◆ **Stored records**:
(** *** The bodies of the overloads, instantiated *)

(** [handler] is captured by value in a lambda that is not [mutable], and called as a
    [const] object with a [const T&]. *)
Definition const_callable (f : ctype) : option (ctype * list ctype) :=
  match decay f with
  | Fn StdFunction r l | Fn (Lambda false) r l | Pointer (Fn Function r l) => Some (r, l)
  | _ => None
  end.

(** A parameter that binds to a [const T&]. *)
Definition binds_const (p : ctype) : bool :=
  match p with Ref (Const _) => true | Ref _ | RRef _ => false | _ => true end.

(** [ResponseOrError<R> res = handler(...)]. *)
Definition converts_to_response (response r : ctype) : bool :=
  is_same (ResponseOrError_ response) (decay r) || IsTypeOrDerived response r || IsTypeOrDerived Error r.

Definition body (o : overload) (f : ctype) : subst ctype :=
  match const_callable f with
  | None => Hard
  | Some (r, l) =>
    if negb (forallb binds_const (take 1 l)) then Hard
    else
      RequestType ← ParameterType f 0;
      match o with
      | OnRequest =>
        match member_Response RequestType with
        | Ok response => if converts_to_response response r then Ok response else Hard
        | _ => Hard
        end
      | OnRequestCallback | OnRequestErrorCallback =>
        match l with [_; RRef _] => Hard | [_; _] => member_Response RequestType | _ => Hard end
      | OnEvent => if (length l =? 1)%nat then Ok RequestType else Hard
      | SendRequest | SendEvent => Hard
      end
  end.

(** A call that compiles: the overload and the type it registers or answers with. *)
Definition registers (lvalue : bool) (arg : ctype) : option (overload * ctype) :=
  match registerHandler lvalue arg with
  | Selected o => match body o (deduce lvalue arg) with Ok t => Some (o, t) | _ => None end
  | _ => None
  end.
End Traits.

(** ** Facts *)
Module TraitsFacts.
Section Facts.
Context (cl : classes).

(** [EachIsTypeOrDerived] is the conjunction over the pairs. *)
Lemma each_spec n bases types : (n <= length bases)%nat -> (n <= length types)%nat ->
  EachIsTypeOrDerived cl n bases types =
    Ok (forallb (fun p => IsTypeOrDerived cl p.1 p.2) (zip (take n bases) (take n types))).
Proof.
  induction n as [|n IH]; intros Hb Ht; [done|]. cbn [EachIsTypeOrDerived]. unfold NthTypeOf.
  destruct (lookup_lt_is_Some_2 bases n) as [b Eb]; [lia|]. destruct (lookup_lt_is_Some_2 types n) as [t Et]; [lia|].
  rewrite Eb, Et. cbn [mbind subst_bind]. rewrite (take_S_r _ _ _ Eb), (take_S_r _ _ _ Et).
  rewrite zip_with_app by (rewrite !length_take; lia). rewrite forallb_app. cbn [zip_with forallb].
  destruct n as [|n]; [cbn; by rewrite andb_true_r|].
  rewrite IH by lia. cbn [mbind subst_bind fst snd]. by rewrite andb_true_r, andb_comm.
Qed.

Definition compatible (bases types : list ctype) : bool :=
  (length bases =? length types)%nat && forallb (fun p => IsTypeOrDerived cl p.1 p.2) (zip bases types).

Lemma compatible_spec f s sf ss : SignatureOf f = Ok sf -> SignatureOf s = Ok ss ->
  CompatibleWith cl f s = Ok (compatible ss.(parameters) sf.(parameters)).
Proof.
  intros Hf Hs. unfold CompatibleWith. rewrite Hf, Hs. cbn [mbind subst_bind]. unfold parameter_count, compatible, Min.
  destruct (Nat.eqb_spec (length ss.(parameters)) (length sf.(parameters))) as [He|Hne].
  - rewrite He, Nat.ltb_irrefl, each_spec by lia. cbn [mbind subst_bind]. rewrite !take_ge by lia. done.
  - destruct (Nat.ltb_spec (length ss.(parameters)) (length sf.(parameters))); rewrite each_spec by lia; done.
Qed.

(** The handlers the documentation lists: a [std::function], a lambda or a function. *)
Inductive form := AsFunction | AsLambda | AsPointer.

Definition handler_of (fm : form) (r : ctype) (args : list ctype) : ctype :=
  match fm with
  | AsFunction => function r args
  | AsLambda => Fn (Lambda false) r args
  | AsPointer => Pointer (Fn Function r args)
  end.

Lemma handler_signature fm r args : SignatureOf (handler_of fm r args) = Ok (signature r args).
Proof. by destruct fm. Qed.

Lemma handler_callable fm r args : const_callable (handler_of fm r args) = Some (r, args).
Proof. by destruct fm. Qed.

Lemma handler_compatible fm r args sargs :
  CompatibleWith cl (handler_of fm r args) (function void sargs) = Ok (compatible (decay <$> sargs) (decay <$> args)).
Proof.
  exact (compatible_spec _ (handler_of AsFunction void sargs) _ _ (handler_signature fm r args) (handler_signature AsFunction void sargs)).
Qed.

(** A class of requests, with the response type it declares, and a class of events. *)
Record request_class (q r : string) : Prop := {
  rq_base : IsTypeOrDerived cl Request (Class_ q) = true;
  rq_event : IsTypeOrDerived cl Event (Class_ q) = false;
  rq_response : cl.(Response_of) q = Some r
}.

Record event_class (e : string) : Prop := {
  ev_base : IsTypeOrDerived cl Event (Class_ e) = true;
  ev_request : IsTypeOrDerived cl Request (Class_ e) = false;
  ev_response : cl.(Response_of) e = None
}.

(** The candidates for a handler with parameters [args]. *)
Lemma candidates_of fm r p args q : decay p = Class_ q ->
  let ps := Class_ q :: (decay <$> args) in
  registerHandler_candidates cl (handler_of fm r (p :: args)) =
  [ (OnRequest, EnableIf (compatible [Request] ps) void);
    (OnRequestCallback, x ← member_Response cl (Class_ q); EnableIf (compatible [Request; function void [x]] ps) void);
    (OnRequestErrorCallback, x ← member_Response cl (Class_ q);
       EnableIf (compatible [Request; function void [ResponseOrError_ x]] ps) void);
    (OnEvent, EnableIf (IsTypeOrDerived cl Event (Class_ q)) void) ].
Proof.
  intros Hp. cbn zeta. unfold registerHandler_candidates, registerHandler_request, registerHandler_callback,
    registerHandler_error_callback, registerHandler_event, ParameterType, IsRequestHandlerWithoutCallback,
    IsRequestHandlerWithCallback, parameter, NthTypeOf.
  rewrite !handler_signature. cbn [mbind subst_bind signature parameters fmap list_fmap lookup list_lookup]. rewrite Hp.
  rewrite !handler_compatible. cbn [mbind subst_bind fmap list_fmap decay remove_reference remove_cv function]. rewrite Hp.
  destruct (member_Response cl (Class_ q)); [|done..]. cbn [mbind subst_bind]. rewrite !handler_compatible.
  cbn [mbind subst_bind fmap list_fmap decay remove_reference remove_cv function]. by rewrite Hp.
Qed.

Lemma request_response_type q r : cl.(Response_of) q = Some r -> member_Response cl (Class_ q) = Ok (Class_ r).
Proof. intros Hr. cbn. by rewrite Hr. Qed.

Lemma function_type_same a b : IsTypeOrDerived cl (function void [a]) (function void [b]) = is_same a b.
Proof. unfold IsTypeOrDerived. cbn. rewrite !bool_decide_eq_true_2 by done. cbn. rewrite !andb_true_r. by destruct (is_same a b). Qed.

(** A request handler without a callback. *)
Lemma registers_request fm res p q r : request_class q r -> decay p = Class_ q -> binds_const p = true ->
  converts_to_response cl (Class_ r) res = true ->
  registers cl false (handler_of fm res [p]) = Some (OnRequest, Class_ r).
Proof.
  intros [Hb He Hr] Hp Hc Hres. unfold registers, registerHandler, deduce. rewrite (candidates_of fm res p [] q Hp).
  unfold compatible. cbn. rewrite Hb, He, Hr. cbn. unfold body, ParameterType, parameter, NthTypeOf.
  rewrite handler_callable, handler_signature. cbn. rewrite Hc. cbn. by rewrite Hp, (request_response_type _ _ Hr), Hres.
Qed.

◆ **WHAT THIS TASK INVOLVES**:
Retype the first line of the entries and every line after it, please, through the line that contains "Definition const_callable (f". Add nothing.

◆ **EXERCISE RESPONSE**:
(** *** The bodies of the overloads, instantiated *)

(** [handler] is captured by value in a lambda that is not [mutable], and called as a
    [const] object with a [const T&]. *)
Definition const_callable (f : ctype) : option (ctype * list ctype) :=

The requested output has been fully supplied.